By running "Operation LeanMass" on Episteme, the team passively builds the **"Simulator"**:
- A dataset of every "Failed Experiment" (Negative Trajectories).
- A log of every "High-Confidence Failure" (Conflict).
- A library of "Golden Paths" (Resolved Consensus).
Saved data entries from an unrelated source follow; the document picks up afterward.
(** ** Theorem *)

(** The kinds of record the pending state does not show, or shows in part, as the
    database has them afterwards: the buffer's entry, or else the record there was. *)
Record buffer_written `{Crypto} (p : pending_chain_state) (db db' : chain_database) : Prop := mk_buffer_written {
  bw_properties id : db_properties db' !! id =
    if decide (id = dirty_markets_prop) then Some (v_pairs (elements (ps_dirty_markets p)))
    else written variant_is_null (ps_properties p !! id) (db_properties db !! id);
  bw_transactions id : db_transactions db' !! id =
    written trx_is_null (ps_transactions p !! id) (db_transactions db !! id);
  bw_known exp d : db_is_known_transaction db' exp d = true <->
    db_is_known_transaction db exp d = true \/
    exists id r, ps_transactions p !! id = Some r /\ trx_is_null r = false /\ tx_expiration (tr_trx r) = exp /\
      db_now db < exp /\ trx_digest (tr_trx r) (db_chain_id db) = d;
  bw_slots t : db_slots db' !! t = written slot_is_null (ps_slots p !! t) (db_slots db !! t);
  bw_market_statuses k : db_market_statuses db' !! k =
    written market_status_is_null (ps_market_statuses p !! k) (db_market_statuses db !! k);
  bw_market_history k : db_market_history db' !! k =
    written history_is_null (ps_market_history p !! k) (db_market_history db !! k);
  bw_burns k : db_burns db' !! k = written burn_is_null (ps_burns p !! k) (db_burns db !! k);
  bw_recent_operations t : db_recent_operations db' !! t =
    queued (default [] (ps_recent_operations p !! t)) (db_recent_operations db !! t);
  bw_market_transactions : db_market_transactions db' =
    store_or_remove (Z.of_nat (List.length (ps_market_transactions p)) =? 0) (db_head_block_num db + 1)
      (ps_market_transactions p) (db_market_transactions db)
}.
(* ===== verification/Undo.v ===== *)
(** * Undo: reverting a block (pending_chain_state.cpp, chain_database.cpp)

    [get_undo_state] is taken from the state before the block; [apply_undo_state]
    applies it to the state after.  [undo_restores] shows what comes back;
    [undo_leaves] what does not. *)
From S2P Require Import Prelude Config Fc Asset Records ChainInterface PendingState ChainDatabase DatabaseFacts.
From S2P Require Import Apply ApplyFacts.
From Stdlib Require Import String.

(** The head the database reports; and, once a block has been applied, the
    transactions it still remembers. *)
Definition set_head (num now : Z) (db : chain_database) : chain_database :=
  set_db_now now (set_db_head_block_num num db).
Definition settle (num now : Z) (uniq : gmap Z (gset Z)) (db : chain_database) : chain_database :=
  set_db_unique_transactions uniq (set_head num now db).

Section undo.
Context `{Crypto}.

(** What of a pending state is kept when it is stored: the members [FC_REFLECT] lists. *)
Definition reflected (p : pending_chain_state) : pending_chain_state :=
  set_ps_unique_transactions ∅ (set_ps_key_to_account ∅ (set_ps_market_history ∅
    (set_ps_recent_operations ∅ (set_ps_market_transactions [] p)))).

(** The body of [save_undo_state]: the undo state is built on a null previous state
    and stored. *)
Definition undo_state_of (db : chain_database) (p : pending_chain_state)
    : result pending_chain_state :=
  u ← get_undo_state (db_view db) p (new_pending None);
  Ok (reflected u).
This data is licensed to model labs to train **Medical Reasoning Adapters**, making StemeDB the primary supplier of "experience" for the next generation of Scientific AGI.
---
## Summary: Why Episteme for BioTech?
| Problem | Vector DB Approach | Episteme Approach |
|---------|--------------------|-------------------|
| "Muscle Loss" vs "No Loss" | Averages/Hallucinates | **Skeptic Lens** flags variance |
| FDA Label Update | O(N) Manual Update | **Epoch Supersession** (O(1)) |
| Pre-print vs Lancet | Text Similarity | **Multi-Sig** reputation weight |
| Knowledge Half-Life | Metadata sorting | **Semantic Decay** (auto-fading) |
| OCR Errors | Trust the text | **Visual Anchoring** (pHash) |
In Pharma, the "Git for Truth" isn't a feature; it's the only way to avoid the liability of a hallucinating research swarm.